(Stored data entries)
"""

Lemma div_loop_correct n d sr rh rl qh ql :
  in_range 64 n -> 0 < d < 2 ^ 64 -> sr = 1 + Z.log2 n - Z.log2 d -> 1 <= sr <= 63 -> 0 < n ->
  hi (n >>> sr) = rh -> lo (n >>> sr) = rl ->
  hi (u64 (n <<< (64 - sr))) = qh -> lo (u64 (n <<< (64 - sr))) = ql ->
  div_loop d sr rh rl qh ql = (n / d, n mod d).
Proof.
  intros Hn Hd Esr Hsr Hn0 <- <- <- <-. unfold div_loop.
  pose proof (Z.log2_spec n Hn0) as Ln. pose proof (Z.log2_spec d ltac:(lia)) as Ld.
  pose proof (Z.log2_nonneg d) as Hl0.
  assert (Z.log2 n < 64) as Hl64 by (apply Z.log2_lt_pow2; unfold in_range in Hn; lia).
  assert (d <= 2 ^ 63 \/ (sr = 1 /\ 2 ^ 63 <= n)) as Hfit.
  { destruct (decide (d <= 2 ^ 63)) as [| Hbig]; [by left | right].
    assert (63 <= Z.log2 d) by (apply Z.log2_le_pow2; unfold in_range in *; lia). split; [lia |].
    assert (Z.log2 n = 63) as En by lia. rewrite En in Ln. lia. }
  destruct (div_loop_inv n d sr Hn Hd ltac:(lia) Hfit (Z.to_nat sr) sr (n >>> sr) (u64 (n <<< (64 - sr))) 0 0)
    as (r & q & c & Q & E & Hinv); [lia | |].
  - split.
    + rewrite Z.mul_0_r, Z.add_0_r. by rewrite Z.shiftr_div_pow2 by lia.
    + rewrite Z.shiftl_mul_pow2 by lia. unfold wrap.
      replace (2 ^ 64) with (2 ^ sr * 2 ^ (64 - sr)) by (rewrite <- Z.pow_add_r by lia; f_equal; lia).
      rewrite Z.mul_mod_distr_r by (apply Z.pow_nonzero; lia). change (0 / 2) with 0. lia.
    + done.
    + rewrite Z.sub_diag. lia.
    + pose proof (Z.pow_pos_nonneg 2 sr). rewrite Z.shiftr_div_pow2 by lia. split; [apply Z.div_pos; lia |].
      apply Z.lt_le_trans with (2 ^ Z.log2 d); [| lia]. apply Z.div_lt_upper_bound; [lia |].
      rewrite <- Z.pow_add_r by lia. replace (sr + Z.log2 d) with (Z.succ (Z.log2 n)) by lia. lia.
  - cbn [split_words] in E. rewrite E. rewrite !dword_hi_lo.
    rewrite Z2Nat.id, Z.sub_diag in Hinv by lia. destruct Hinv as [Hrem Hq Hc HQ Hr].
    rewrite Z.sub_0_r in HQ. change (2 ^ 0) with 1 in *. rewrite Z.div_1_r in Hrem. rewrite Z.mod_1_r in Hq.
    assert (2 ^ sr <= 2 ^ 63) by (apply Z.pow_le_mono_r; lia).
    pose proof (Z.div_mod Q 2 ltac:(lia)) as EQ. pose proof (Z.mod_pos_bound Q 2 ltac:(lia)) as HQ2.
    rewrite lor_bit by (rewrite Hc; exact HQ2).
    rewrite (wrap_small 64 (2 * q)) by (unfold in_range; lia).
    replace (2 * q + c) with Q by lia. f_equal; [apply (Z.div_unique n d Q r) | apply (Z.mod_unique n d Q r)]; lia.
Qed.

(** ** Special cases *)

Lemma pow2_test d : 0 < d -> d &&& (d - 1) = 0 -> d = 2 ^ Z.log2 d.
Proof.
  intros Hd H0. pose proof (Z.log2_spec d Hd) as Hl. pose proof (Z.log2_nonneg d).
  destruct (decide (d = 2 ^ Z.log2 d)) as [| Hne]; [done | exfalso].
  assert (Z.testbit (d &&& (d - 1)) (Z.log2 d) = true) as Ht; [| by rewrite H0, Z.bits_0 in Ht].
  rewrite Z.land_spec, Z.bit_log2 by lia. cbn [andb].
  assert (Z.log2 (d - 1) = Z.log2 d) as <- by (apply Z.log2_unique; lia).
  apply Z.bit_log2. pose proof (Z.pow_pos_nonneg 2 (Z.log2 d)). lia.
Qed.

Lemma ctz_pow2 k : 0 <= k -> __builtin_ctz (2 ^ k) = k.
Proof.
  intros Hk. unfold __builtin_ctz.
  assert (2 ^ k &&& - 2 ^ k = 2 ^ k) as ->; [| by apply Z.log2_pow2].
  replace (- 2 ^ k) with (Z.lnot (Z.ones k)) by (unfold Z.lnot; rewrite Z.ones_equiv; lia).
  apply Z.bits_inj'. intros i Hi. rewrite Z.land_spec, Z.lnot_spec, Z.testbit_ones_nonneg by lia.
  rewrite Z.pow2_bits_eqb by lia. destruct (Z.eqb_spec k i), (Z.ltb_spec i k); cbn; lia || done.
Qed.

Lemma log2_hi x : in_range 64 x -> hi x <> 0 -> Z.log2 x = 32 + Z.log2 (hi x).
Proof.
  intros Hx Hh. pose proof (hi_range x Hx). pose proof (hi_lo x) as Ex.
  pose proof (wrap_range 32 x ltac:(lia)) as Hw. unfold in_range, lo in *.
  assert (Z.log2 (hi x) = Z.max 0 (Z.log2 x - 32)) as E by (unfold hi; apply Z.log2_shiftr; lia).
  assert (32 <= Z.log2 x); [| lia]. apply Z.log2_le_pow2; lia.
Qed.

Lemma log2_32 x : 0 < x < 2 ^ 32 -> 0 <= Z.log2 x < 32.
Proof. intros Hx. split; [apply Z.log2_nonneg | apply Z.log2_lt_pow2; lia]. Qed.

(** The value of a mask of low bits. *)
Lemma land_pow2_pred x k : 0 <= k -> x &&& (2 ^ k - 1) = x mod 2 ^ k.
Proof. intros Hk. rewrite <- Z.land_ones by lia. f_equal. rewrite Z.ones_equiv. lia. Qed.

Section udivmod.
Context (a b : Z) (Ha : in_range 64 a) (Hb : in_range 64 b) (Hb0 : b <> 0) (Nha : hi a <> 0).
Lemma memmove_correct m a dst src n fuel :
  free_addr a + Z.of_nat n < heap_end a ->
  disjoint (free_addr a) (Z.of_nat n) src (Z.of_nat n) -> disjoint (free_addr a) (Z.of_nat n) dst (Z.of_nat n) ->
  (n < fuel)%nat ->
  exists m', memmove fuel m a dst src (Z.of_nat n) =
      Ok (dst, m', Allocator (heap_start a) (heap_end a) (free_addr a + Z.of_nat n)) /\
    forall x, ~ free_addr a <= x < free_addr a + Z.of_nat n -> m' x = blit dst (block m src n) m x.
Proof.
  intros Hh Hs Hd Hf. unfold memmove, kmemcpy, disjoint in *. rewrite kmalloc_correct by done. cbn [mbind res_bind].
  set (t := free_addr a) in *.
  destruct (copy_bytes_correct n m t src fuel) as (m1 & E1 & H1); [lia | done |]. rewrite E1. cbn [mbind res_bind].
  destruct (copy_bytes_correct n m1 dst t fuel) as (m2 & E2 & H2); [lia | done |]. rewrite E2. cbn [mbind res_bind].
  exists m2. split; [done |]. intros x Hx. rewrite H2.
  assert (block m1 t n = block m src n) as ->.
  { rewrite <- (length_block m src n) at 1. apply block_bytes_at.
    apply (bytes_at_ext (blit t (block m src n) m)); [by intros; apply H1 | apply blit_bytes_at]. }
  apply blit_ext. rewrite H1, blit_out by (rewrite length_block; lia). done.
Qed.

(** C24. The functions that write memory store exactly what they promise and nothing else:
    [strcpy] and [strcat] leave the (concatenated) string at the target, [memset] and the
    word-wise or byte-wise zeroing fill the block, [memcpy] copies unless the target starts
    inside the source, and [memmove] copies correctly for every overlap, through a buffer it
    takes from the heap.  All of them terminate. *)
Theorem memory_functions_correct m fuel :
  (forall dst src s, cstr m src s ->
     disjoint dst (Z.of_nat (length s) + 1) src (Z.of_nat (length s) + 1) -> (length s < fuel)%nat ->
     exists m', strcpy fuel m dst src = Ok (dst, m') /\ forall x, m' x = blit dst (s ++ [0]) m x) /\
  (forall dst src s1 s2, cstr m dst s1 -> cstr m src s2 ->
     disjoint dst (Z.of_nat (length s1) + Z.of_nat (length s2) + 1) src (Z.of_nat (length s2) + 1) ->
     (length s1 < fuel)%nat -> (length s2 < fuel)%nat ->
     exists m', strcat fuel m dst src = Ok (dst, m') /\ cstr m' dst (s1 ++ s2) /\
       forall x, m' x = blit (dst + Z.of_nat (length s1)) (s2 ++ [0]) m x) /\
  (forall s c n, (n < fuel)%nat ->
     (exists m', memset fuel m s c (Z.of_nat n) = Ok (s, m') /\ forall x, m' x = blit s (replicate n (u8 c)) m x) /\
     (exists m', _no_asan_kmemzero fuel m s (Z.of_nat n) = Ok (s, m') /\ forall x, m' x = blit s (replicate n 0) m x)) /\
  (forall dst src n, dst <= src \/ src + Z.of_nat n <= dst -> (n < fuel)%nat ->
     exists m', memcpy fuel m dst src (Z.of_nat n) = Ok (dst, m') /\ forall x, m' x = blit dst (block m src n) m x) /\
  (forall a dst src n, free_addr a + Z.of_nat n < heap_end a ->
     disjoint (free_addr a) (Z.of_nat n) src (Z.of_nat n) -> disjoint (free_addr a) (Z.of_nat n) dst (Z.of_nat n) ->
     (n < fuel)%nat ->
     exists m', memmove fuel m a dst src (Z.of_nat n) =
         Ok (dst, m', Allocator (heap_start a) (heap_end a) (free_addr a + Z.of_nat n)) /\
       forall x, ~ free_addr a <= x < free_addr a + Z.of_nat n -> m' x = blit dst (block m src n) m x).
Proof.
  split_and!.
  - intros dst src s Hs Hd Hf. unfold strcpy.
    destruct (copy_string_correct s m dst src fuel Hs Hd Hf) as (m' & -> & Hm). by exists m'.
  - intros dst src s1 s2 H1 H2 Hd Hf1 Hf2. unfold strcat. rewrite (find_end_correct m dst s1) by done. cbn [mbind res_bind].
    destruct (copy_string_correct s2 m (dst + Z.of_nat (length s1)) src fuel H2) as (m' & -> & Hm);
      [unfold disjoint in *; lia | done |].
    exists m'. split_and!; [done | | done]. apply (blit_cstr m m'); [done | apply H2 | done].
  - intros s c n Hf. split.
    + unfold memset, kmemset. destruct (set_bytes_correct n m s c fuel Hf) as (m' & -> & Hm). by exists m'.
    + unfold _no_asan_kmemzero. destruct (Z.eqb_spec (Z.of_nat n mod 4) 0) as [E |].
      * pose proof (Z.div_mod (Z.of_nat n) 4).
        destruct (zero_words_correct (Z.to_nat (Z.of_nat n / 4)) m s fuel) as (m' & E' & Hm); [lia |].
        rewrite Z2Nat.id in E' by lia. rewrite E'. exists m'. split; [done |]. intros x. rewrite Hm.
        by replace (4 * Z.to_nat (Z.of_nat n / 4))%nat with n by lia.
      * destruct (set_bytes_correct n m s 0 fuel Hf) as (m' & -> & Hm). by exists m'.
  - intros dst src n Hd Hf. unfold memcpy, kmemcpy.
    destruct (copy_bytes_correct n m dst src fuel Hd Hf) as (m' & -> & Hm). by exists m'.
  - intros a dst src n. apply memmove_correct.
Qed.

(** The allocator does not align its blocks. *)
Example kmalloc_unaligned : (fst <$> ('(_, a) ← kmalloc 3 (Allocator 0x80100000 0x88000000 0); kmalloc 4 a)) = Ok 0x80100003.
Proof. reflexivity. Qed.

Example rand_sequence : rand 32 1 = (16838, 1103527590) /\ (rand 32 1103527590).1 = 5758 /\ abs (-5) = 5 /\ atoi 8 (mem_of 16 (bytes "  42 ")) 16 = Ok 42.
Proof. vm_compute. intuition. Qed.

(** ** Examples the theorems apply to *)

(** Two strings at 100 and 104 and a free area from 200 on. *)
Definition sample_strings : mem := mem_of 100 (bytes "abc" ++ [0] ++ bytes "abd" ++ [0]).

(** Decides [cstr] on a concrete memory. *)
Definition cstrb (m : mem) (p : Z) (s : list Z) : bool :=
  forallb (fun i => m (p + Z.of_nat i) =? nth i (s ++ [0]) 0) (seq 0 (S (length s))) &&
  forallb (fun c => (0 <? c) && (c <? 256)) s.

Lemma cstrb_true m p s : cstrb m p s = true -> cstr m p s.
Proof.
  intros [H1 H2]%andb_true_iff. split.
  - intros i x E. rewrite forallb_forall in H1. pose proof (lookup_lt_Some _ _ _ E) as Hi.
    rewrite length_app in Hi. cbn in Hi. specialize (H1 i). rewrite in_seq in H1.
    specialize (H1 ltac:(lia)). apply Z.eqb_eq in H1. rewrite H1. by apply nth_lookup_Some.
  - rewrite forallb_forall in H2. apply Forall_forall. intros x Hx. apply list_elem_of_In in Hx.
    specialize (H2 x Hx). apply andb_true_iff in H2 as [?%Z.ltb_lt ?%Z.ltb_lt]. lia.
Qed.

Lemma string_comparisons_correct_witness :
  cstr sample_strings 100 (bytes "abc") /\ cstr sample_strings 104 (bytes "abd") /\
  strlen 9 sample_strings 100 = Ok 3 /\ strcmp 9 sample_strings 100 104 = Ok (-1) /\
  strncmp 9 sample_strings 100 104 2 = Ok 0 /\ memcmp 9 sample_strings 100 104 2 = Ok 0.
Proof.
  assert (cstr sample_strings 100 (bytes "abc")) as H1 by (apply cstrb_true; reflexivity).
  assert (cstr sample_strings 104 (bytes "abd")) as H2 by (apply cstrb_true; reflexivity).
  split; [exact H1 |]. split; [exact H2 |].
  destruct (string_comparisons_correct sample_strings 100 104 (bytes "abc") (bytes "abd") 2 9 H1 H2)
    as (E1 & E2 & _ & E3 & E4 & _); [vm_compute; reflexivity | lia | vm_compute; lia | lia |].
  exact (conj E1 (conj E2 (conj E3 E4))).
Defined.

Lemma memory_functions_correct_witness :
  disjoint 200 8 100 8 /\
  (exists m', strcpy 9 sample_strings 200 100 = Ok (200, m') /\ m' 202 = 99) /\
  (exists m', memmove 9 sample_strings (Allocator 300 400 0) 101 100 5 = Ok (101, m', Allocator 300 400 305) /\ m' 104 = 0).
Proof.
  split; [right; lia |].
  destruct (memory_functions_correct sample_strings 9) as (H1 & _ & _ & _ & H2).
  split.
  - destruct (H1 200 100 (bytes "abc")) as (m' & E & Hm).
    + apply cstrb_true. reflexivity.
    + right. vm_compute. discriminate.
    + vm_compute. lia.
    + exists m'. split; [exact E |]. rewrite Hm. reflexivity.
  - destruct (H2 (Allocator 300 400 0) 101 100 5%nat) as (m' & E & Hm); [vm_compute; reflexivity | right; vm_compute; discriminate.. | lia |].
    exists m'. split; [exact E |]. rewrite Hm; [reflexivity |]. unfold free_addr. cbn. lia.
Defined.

"""
"""

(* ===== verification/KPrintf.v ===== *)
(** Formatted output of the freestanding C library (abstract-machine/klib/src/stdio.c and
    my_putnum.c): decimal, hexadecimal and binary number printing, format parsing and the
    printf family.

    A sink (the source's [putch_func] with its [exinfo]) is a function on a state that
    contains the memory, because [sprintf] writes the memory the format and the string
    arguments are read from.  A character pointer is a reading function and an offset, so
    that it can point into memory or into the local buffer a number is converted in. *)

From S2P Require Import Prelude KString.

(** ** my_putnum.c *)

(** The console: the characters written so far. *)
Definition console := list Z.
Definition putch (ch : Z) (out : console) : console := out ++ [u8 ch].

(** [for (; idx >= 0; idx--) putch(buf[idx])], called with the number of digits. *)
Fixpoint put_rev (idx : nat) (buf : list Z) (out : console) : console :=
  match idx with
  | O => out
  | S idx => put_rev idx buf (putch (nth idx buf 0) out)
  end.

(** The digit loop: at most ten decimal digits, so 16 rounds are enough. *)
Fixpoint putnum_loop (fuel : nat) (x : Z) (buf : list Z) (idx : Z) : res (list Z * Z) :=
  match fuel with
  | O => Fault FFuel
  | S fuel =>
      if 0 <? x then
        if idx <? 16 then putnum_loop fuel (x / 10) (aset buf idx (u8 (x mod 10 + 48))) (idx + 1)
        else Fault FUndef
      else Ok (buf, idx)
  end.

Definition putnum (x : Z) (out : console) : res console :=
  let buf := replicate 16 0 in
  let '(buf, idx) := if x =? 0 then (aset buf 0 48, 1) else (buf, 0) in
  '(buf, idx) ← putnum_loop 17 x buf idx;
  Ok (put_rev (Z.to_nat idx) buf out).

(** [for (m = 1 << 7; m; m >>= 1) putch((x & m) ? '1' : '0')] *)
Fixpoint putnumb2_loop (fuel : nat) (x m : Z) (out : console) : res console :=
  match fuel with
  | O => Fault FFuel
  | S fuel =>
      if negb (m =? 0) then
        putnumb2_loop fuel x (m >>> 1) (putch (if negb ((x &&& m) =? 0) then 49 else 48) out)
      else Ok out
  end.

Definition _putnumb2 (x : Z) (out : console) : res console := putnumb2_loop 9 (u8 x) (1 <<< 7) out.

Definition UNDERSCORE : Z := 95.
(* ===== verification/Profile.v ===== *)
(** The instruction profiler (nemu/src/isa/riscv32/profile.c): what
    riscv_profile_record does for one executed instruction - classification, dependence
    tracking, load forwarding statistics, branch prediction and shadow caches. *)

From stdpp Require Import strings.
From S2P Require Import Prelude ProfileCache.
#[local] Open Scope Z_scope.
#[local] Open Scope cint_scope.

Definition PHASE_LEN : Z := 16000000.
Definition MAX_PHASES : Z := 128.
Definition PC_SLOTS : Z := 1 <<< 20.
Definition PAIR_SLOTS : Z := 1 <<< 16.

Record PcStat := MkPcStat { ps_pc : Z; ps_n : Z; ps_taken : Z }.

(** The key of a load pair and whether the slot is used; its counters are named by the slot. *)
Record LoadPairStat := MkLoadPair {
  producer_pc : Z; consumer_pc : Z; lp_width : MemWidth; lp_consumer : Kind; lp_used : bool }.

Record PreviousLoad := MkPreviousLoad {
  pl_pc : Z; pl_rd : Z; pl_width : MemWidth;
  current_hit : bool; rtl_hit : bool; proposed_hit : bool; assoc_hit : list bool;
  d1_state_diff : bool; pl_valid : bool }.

"""

Repeat exactly the lines above from the one with "Lemma div_loop_correct n" up to and including the one with "rewrite lor_bit by". No other line belongs in the reply.

* _EXERCISE OUTPUT_:
Lemma div_loop_correct n d sr rh rl qh ql :
  in_range 64 n -> 0 < d < 2 ^ 64 -> sr = 1 + Z.log2 n - Z.log2 d -> 1 <= sr <= 63 -> 0 < n ->
  hi (n >>> sr) = rh -> lo (n >>> sr) = rl ->
  hi (u64 (n <<< (64 - sr))) = qh -> lo (u64 (n <<< (64 - sr))) = ql ->
  div_loop d sr rh rl qh ql = (n / d, n mod d).
Proof.
  intros Hn Hd Esr Hsr Hn0 <- <- <- <-. unfold div_loop.
  pose proof (Z.log2_spec n Hn0) as Ln. pose proof (Z.log2_spec d ltac:(lia)) as Ld.
  pose proof (Z.log2_nonneg d) as Hl0.
  assert (Z.log2 n < 64) as Hl64 by (apply Z.log2_lt_pow2; unfold in_range in Hn; lia).
  assert (d <= 2 ^ 63 \/ (sr = 1 /\ 2 ^ 63 <= n)) as Hfit.
  { destruct (decide (d <= 2 ^ 63)) as [| Hbig]; [by left | right].
    assert (63 <= Z.log2 d) by (apply Z.log2_le_pow2; unfold in_range in *; lia). split; [lia |].
    assert (Z.log2 n = 63) as En by lia. rewrite En in Ln. lia. }
  destruct (div_loop_inv n d sr Hn Hd ltac:(lia) Hfit (Z.to_nat sr) sr (n >>> sr) (u64 (n <<< (64 - sr))) 0 0)
    as (r & q & c & Q & E & Hinv); [lia | |].
  - split.
    + rewrite Z.mul_0_r, Z.add_0_r. by rewrite Z.shiftr_div_pow2 by lia.
    + rewrite Z.shiftl_mul_pow2 by lia. unfold wrap.
      replace (2 ^ 64) with (2 ^ sr * 2 ^ (64 - sr)) by (rewrite <- Z.pow_add_r by lia; f_equal; lia).
      rewrite Z.mul_mod_distr_r by (apply Z.pow_nonzero; lia). change (0 / 2) with 0. lia.
    + done.
    + rewrite Z.sub_diag. lia.
    + pose proof (Z.pow_pos_nonneg 2 sr). rewrite Z.shiftr_div_pow2 by lia. split; [apply Z.div_pos; lia |].
      apply Z.lt_le_trans with (2 ^ Z.log2 d); [| lia]. apply Z.div_lt_upper_bound; [lia |].
      rewrite <- Z.pow_add_r by lia. replace (sr + Z.log2 d) with (Z.succ (Z.log2 n)) by lia. lia.
  - cbn [split_words] in E. rewrite E. rewrite !dword_hi_lo.
    rewrite Z2Nat.id, Z.sub_diag in Hinv by lia. destruct Hinv as [Hrem Hq Hc HQ Hr].
    rewrite Z.sub_0_r in HQ. change (2 ^ 0) with 1 in *. rewrite Z.div_1_r in Hrem. rewrite Z.mod_1_r in Hq.
    assert (2 ^ sr <= 2 ^ 63) by (apply Z.pow_le_mono_r; lia).
    pose proof (Z.div_mod Q 2 ltac:(lia)) as EQ. pose proof (Z.mod_pos_bound Q 2 ltac:(lia)) as HQ2.
    rewrite lor_bit by (rewrite Hc; exact HQ2).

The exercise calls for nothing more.